What the task asks
After locating the line that contains "induction H as" in the data below, set down exactly that line and each one after it through the line that contains "EspeakPiper.load_history J current", and nothing more.

Segment Open

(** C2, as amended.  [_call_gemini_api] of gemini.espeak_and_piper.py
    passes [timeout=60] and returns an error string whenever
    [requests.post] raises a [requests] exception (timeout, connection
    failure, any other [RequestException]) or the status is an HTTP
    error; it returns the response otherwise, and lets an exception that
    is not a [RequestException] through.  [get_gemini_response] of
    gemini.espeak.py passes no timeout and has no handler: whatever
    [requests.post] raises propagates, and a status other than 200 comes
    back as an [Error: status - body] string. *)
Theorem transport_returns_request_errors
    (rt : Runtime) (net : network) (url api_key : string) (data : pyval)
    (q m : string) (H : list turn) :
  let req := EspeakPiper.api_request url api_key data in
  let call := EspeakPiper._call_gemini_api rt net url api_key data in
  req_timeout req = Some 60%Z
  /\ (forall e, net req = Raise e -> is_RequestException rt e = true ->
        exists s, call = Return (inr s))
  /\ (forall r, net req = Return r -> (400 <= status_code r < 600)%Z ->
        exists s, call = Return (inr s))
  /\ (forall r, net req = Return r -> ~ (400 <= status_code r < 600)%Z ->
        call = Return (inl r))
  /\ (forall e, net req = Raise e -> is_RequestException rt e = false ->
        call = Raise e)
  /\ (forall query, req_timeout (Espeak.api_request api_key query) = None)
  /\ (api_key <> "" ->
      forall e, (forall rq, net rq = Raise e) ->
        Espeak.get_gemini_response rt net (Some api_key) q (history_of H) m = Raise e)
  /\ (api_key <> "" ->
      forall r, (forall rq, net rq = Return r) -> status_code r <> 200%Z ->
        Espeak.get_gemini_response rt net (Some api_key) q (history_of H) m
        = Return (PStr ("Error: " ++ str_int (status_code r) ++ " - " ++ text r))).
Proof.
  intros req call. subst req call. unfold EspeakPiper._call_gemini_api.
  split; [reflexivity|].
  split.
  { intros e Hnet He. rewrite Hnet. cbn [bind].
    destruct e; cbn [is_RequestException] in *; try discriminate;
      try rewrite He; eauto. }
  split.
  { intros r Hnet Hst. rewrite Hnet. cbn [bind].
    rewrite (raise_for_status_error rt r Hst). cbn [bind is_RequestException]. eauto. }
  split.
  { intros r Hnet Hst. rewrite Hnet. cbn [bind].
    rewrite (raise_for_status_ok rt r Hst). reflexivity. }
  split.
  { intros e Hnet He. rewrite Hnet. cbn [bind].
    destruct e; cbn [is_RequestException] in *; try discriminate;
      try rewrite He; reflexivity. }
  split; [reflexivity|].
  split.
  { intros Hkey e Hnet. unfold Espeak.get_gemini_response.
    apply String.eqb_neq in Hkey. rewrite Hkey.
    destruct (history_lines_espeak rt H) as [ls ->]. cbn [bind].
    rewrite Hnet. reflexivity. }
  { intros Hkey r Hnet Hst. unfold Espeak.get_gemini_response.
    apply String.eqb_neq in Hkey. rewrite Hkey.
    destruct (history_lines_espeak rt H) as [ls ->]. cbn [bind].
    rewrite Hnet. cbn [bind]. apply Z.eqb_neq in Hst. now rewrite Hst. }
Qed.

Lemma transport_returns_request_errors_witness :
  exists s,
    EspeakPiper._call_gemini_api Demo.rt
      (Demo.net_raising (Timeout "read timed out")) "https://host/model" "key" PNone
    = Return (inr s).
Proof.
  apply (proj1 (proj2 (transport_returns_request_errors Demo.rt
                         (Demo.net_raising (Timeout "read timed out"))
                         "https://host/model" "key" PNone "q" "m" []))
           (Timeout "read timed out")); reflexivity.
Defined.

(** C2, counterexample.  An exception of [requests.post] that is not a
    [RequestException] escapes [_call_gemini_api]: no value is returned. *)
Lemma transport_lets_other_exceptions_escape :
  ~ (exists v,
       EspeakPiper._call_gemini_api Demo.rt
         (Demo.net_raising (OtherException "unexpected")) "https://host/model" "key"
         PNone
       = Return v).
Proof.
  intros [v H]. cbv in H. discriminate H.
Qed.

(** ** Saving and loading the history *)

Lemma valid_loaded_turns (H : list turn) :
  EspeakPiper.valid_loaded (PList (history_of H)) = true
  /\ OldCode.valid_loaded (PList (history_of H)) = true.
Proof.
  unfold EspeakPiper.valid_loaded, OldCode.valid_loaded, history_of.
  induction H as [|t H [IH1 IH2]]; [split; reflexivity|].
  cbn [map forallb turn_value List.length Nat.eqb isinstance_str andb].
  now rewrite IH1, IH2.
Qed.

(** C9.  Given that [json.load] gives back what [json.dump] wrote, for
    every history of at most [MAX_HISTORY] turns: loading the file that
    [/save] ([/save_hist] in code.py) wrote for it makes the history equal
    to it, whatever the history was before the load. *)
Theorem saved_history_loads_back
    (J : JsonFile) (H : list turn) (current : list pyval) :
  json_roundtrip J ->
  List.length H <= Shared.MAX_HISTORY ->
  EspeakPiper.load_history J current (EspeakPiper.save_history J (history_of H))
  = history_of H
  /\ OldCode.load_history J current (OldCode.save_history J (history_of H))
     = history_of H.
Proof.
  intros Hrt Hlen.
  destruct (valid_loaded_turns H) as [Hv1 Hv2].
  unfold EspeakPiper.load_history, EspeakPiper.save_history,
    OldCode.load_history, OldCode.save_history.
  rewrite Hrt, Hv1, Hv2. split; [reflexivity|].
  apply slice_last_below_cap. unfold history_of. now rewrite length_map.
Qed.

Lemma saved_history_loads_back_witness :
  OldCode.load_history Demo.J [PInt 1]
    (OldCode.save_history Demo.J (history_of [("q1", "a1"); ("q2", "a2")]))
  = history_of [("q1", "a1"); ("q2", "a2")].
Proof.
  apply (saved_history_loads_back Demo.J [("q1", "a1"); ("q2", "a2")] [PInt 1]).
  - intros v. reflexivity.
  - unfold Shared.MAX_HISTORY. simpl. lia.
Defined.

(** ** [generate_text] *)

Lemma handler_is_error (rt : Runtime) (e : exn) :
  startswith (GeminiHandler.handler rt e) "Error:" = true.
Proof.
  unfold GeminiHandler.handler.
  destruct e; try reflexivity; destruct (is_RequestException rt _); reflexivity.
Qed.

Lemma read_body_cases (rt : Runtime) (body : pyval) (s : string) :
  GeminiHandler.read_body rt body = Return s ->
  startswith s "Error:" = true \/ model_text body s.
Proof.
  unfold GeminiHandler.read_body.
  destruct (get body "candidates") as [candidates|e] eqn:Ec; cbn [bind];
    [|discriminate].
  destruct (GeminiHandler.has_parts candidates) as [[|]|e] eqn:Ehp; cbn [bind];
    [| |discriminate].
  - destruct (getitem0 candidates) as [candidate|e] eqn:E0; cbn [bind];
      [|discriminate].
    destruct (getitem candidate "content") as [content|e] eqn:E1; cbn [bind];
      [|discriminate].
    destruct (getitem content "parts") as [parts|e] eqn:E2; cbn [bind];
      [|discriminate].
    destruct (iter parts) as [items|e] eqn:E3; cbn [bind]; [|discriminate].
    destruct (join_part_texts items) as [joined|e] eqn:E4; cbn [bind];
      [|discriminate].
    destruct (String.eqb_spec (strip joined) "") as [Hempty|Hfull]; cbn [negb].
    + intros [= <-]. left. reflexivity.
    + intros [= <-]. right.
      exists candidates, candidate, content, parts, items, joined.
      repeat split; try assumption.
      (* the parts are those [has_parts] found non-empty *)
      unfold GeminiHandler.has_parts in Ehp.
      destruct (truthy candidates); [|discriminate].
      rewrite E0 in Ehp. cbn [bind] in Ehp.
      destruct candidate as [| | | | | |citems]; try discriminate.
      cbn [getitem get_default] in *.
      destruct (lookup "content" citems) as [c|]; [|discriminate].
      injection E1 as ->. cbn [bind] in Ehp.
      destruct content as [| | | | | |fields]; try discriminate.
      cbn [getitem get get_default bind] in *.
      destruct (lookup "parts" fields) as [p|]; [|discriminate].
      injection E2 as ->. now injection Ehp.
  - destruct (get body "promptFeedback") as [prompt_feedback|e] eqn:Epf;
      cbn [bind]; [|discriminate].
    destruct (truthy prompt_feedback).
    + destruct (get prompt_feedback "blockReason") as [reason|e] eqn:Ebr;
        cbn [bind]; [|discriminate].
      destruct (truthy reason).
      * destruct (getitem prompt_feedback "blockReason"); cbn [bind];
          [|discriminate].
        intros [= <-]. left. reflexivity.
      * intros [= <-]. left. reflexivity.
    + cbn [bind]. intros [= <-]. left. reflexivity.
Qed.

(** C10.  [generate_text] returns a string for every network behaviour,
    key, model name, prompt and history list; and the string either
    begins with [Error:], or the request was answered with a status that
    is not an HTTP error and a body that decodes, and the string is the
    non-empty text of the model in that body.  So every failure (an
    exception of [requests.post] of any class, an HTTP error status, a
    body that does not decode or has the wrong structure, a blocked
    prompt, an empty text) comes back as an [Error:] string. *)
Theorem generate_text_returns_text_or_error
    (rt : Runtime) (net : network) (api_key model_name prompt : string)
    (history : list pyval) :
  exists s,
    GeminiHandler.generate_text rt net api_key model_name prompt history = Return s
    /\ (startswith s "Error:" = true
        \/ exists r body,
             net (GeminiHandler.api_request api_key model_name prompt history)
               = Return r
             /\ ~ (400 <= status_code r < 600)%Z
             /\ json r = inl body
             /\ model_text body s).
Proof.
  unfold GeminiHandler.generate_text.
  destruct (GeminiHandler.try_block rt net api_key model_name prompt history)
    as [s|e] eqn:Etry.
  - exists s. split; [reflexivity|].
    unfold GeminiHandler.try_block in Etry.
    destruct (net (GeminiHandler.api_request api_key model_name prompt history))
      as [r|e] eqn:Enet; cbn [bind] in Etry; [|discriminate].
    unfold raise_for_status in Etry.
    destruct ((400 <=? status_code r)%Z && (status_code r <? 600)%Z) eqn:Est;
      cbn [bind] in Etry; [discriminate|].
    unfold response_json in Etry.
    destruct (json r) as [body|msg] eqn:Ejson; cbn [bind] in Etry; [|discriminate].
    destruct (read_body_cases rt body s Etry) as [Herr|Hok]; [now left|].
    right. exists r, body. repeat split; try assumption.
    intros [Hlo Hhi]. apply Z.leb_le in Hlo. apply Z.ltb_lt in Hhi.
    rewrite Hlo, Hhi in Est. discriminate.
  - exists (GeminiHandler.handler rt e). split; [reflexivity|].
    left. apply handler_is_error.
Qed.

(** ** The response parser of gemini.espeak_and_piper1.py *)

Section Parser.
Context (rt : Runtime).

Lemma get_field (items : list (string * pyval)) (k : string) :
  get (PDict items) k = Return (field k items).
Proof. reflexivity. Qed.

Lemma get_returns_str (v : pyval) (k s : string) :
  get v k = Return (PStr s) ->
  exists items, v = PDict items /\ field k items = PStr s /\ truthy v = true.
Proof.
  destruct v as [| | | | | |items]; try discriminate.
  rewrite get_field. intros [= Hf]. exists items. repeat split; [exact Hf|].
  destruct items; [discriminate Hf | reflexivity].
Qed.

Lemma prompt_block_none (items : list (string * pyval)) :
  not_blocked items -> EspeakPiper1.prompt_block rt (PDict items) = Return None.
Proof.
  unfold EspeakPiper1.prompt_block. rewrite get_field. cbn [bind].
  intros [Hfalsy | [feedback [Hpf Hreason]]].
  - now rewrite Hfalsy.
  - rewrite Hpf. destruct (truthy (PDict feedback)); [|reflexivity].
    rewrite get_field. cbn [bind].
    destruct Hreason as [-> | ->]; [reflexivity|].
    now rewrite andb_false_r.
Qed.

Segment Closed

Response area
  induction H as [|t H [IH1 IH2]]; [split; reflexivity|].
  cbn [map forallb turn_value List.length Nat.eqb isinstance_str andb].
  now rewrite IH1, IH2.
Qed.

(** C9.  Given that [json.load] gives back what [json.dump] wrote, for
    every history of at most [MAX_HISTORY] turns: loading the file that
    [/save] ([/save_hist] in code.py) wrote for it makes the history equal
    to it, whatever the history was before the load. *)
Theorem saved_history_loads_back
    (J : JsonFile) (H : list turn) (current : list pyval) :
  json_roundtrip J ->
  List.length H <= Shared.MAX_HISTORY ->
  EspeakPiper.load_history J current (EspeakPiper.save_history J (history_of H))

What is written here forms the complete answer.